◆ **PROBLEM TO SOLVE**
As the answer, give a copy of each line below that includes the word "destruct".

(Dataset entries)
Lemma insert_by_tier_after x A B :
  (∀ a, a ∈ A → tier (snd a) < tier (snd x)) →
  insert_by_tier x (A ++ B) = A ++ insert_by_tier x B.
Proof.
  intros HA. induction A as [|a A IH]; cbn [insert_by_tier app]; [done|].
  assert (tier (snd a) < tier (snd x)) as ->%Z.leb_gt by (apply HA; by left).
  rewrite IH; [done|]. intros a' Ha'. apply HA. by right.
Qed.

(** The sort puts every pair of tier at most [t] before every pair of a
    higher tier, and keeps the order of the input inside both groups. *)
Lemma sort_by_tier_low_high (t : Z) l :
  sort_by_tier l
  = sort_by_tier (filter (λ x, tier (snd x) ≤ t) l)
    ++ sort_by_tier (filter (λ x, t < tier (snd x)) l).
Proof.
  induction l as [|x l IH]; [done|].
  cbn [sort_by_tier foldr]. fold (sort_by_tier l). rewrite IH.
  destruct (decide (tier (snd x) ≤ t)) as [Hx|Hx].
  - rewrite (filter_cons_True _ x l Hx).
    rewrite (filter_cons_False (λ x, t < tier (snd x)) x l) by lia.
    cbn [sort_by_tier foldr]. apply insert_by_tier_before.
    intros b Hb. rewrite sort_by_tier_keeps in Hb.
    apply list_elem_of_filter in Hb as [Hb _]. lia.
  - rewrite (filter_cons_False _ x l Hx).
    rewrite (filter_cons_True (λ x, t < tier (snd x)) x l) by lia.
    cbn [sort_by_tier foldr]. apply insert_by_tier_after.
    intros a Ha. rewrite sort_by_tier_keeps in Ha.
    apply list_elem_of_filter in Ha as [Ha _]. lia.
Qed.

Lemma insert_by_tier_same_tier (t : Z) x l :
  filter (λ y, tier (snd y) = t) (insert_by_tier x l)
  = filter (λ y, tier (snd y) = t) (x :: l).
Proof.
  induction l as [|y l IH]; cbn [insert_by_tier]; [done|].
  destruct (tier (snd x) <=? tier (snd y)) eqn:E; [done|].
  apply Z.leb_gt in E.
  rewrite (filter_cons _ y), IH, !(filter_cons _ x), (filter_cons _ y).
  repeat case_decide; try done; lia.
Qed.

◆ **ANSWER TO THE PROBLEM**
  destruct (decide (tier (snd x) ≤ t)) as [Hx|Hx].
  destruct (tier (snd x) <=? tier (snd y)) eqn:E; [done|].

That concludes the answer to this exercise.